Task item:
Repeat nothing but the lines below running from the one containing "do! _ := try_child child_signal_kill in" to the one containing "Definition cancel : stm". Keep both end lines.

Stored data:
- - - - - - -

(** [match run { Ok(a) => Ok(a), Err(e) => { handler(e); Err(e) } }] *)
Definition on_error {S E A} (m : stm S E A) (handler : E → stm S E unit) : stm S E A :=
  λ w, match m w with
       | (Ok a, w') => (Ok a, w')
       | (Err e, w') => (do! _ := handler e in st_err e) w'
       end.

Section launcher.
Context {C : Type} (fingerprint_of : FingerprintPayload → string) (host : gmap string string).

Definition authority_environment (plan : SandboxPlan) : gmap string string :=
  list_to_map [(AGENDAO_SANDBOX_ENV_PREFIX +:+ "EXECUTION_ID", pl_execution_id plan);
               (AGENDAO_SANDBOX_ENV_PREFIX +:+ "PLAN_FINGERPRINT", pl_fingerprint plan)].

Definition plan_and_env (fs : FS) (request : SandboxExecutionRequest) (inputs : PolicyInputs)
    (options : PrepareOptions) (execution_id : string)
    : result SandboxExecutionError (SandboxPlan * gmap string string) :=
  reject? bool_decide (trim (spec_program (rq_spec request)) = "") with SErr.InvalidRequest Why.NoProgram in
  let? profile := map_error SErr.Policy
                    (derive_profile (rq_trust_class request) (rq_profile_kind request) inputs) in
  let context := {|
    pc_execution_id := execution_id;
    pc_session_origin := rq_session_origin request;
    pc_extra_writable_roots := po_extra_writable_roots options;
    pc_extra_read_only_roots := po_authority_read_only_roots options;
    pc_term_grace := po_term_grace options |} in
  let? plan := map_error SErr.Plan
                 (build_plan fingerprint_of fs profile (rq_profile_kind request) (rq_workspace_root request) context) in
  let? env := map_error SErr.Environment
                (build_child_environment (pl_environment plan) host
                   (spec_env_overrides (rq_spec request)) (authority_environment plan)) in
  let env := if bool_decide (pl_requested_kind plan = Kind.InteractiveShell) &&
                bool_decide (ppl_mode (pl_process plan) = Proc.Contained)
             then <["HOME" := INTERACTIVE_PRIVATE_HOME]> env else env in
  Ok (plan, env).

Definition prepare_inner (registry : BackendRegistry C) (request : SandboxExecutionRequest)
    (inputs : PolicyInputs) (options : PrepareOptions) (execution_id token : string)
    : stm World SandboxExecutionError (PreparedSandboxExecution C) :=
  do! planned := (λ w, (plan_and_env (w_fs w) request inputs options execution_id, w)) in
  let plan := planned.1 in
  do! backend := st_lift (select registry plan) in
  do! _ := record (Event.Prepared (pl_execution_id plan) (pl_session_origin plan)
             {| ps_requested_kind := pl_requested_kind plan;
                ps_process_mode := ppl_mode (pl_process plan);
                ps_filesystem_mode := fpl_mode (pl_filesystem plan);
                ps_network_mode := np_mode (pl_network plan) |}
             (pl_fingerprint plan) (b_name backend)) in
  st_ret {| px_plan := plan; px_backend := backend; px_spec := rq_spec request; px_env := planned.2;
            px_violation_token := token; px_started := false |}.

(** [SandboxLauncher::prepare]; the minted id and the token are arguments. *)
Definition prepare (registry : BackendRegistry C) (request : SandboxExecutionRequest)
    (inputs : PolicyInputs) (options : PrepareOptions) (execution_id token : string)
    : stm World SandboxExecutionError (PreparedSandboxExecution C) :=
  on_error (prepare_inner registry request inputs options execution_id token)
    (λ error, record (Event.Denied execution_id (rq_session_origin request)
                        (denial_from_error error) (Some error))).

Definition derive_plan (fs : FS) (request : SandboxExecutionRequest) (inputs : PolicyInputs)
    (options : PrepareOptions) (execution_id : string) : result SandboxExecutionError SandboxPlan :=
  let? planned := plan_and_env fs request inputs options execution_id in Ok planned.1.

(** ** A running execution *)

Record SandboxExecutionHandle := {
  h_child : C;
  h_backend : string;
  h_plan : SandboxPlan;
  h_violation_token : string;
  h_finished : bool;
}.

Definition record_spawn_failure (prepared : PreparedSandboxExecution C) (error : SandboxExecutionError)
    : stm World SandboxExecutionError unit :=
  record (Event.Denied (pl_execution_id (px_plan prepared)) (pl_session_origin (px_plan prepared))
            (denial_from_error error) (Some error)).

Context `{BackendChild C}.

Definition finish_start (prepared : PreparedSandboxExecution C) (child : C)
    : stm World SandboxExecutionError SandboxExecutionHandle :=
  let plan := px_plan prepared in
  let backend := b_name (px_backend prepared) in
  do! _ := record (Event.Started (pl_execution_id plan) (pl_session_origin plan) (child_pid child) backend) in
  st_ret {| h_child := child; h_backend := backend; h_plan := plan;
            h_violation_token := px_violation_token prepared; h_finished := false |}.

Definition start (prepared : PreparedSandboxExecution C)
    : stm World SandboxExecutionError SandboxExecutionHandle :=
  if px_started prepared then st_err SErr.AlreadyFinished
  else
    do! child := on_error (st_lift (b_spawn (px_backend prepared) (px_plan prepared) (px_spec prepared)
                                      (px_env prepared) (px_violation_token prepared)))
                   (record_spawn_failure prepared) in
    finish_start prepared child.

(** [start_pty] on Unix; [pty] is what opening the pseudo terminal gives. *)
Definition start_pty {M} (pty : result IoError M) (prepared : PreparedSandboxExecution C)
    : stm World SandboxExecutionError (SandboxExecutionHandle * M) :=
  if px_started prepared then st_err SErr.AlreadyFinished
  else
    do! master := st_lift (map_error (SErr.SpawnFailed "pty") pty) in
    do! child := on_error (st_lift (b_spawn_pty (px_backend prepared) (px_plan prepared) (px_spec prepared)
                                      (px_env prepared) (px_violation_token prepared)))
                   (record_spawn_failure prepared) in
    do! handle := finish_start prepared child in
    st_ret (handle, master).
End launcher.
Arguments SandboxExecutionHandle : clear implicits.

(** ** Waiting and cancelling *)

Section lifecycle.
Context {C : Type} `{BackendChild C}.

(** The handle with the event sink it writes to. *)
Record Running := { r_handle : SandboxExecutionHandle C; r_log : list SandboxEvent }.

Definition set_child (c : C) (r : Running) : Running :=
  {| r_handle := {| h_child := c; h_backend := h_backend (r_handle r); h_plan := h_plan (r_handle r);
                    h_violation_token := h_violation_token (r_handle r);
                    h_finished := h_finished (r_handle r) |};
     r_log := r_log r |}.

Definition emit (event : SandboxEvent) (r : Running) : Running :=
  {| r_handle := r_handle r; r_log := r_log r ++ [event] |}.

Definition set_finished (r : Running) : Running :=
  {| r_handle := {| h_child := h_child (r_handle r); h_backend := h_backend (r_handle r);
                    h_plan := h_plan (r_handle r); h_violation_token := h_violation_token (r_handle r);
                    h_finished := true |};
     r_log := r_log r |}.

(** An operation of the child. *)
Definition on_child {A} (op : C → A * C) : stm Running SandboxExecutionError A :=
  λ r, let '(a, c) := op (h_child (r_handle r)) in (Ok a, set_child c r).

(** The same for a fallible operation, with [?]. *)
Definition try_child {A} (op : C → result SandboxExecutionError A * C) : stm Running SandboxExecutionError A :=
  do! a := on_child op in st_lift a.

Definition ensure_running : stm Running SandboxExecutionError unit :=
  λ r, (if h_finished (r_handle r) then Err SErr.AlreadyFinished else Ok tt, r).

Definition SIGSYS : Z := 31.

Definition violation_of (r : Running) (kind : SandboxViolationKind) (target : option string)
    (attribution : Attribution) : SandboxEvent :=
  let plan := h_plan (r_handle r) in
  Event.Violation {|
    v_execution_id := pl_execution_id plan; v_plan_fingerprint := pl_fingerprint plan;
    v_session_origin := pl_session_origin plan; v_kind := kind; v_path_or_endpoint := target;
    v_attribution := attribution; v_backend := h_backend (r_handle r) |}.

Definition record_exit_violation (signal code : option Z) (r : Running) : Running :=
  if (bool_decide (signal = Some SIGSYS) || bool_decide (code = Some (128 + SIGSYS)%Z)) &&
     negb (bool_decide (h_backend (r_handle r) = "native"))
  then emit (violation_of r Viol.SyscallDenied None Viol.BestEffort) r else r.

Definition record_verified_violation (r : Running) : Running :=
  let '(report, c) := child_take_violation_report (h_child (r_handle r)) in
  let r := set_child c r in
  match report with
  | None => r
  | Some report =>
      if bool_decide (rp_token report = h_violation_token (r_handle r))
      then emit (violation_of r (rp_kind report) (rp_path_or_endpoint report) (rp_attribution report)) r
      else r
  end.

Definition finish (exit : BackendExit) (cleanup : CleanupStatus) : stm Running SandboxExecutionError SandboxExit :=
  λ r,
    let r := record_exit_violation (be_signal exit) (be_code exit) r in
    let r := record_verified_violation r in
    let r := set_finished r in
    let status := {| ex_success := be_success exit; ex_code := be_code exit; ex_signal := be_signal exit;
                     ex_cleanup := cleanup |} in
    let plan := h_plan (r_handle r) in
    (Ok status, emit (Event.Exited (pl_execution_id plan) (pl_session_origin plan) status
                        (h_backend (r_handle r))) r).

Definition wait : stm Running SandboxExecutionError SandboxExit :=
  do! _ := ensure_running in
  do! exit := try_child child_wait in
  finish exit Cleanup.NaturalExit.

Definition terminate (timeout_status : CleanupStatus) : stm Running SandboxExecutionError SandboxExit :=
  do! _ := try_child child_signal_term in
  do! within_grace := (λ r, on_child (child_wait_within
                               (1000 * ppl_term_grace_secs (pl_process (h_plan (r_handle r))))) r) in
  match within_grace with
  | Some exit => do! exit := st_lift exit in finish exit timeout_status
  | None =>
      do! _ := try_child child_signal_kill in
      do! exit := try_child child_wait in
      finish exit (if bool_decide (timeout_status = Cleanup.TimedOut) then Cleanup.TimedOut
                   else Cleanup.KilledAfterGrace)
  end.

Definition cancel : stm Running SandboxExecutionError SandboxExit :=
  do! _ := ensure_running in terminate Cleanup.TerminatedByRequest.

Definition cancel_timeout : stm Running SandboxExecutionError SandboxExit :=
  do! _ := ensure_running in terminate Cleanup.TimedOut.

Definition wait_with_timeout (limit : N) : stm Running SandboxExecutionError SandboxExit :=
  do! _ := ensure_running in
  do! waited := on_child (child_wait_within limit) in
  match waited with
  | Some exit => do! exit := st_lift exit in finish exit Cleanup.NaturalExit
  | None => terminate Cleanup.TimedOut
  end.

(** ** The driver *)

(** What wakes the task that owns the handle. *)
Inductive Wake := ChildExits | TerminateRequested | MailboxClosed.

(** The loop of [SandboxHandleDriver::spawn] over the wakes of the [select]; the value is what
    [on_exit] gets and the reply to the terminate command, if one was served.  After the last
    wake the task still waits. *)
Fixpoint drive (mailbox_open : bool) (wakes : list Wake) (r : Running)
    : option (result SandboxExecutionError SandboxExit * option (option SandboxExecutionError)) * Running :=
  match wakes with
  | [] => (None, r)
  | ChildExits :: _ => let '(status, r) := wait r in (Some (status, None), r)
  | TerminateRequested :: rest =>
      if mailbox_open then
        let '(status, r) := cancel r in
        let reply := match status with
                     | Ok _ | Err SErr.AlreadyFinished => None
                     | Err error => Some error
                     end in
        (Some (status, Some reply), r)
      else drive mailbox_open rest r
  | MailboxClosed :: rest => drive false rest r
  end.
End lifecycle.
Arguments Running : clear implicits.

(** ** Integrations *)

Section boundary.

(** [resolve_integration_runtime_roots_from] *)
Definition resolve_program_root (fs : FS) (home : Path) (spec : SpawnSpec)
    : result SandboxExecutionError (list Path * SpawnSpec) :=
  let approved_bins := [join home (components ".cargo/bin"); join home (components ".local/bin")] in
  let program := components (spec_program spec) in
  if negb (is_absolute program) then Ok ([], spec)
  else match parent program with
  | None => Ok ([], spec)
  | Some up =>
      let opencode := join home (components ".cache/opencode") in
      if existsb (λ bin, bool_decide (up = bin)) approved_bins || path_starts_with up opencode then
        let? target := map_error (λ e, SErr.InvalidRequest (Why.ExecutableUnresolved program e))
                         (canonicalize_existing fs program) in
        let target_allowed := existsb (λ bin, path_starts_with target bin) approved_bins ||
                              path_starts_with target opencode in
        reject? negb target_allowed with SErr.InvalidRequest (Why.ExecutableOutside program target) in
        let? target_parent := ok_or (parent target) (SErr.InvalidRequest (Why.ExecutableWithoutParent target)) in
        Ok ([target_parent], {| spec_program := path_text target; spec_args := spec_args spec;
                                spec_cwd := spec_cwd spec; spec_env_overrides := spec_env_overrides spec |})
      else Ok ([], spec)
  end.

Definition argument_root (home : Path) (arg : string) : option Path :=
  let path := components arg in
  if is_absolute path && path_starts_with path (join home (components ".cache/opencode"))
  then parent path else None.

- - - - - - -

Response area:
      do! _ := try_child child_signal_kill in
      do! exit := try_child child_wait in
      finish exit (if bool_decide (timeout_status = Cleanup.TimedOut) then Cleanup.TimedOut
                   else Cleanup.KilledAfterGrace)
  end.

Definition cancel : stm Running SandboxExecutionError SandboxExit :=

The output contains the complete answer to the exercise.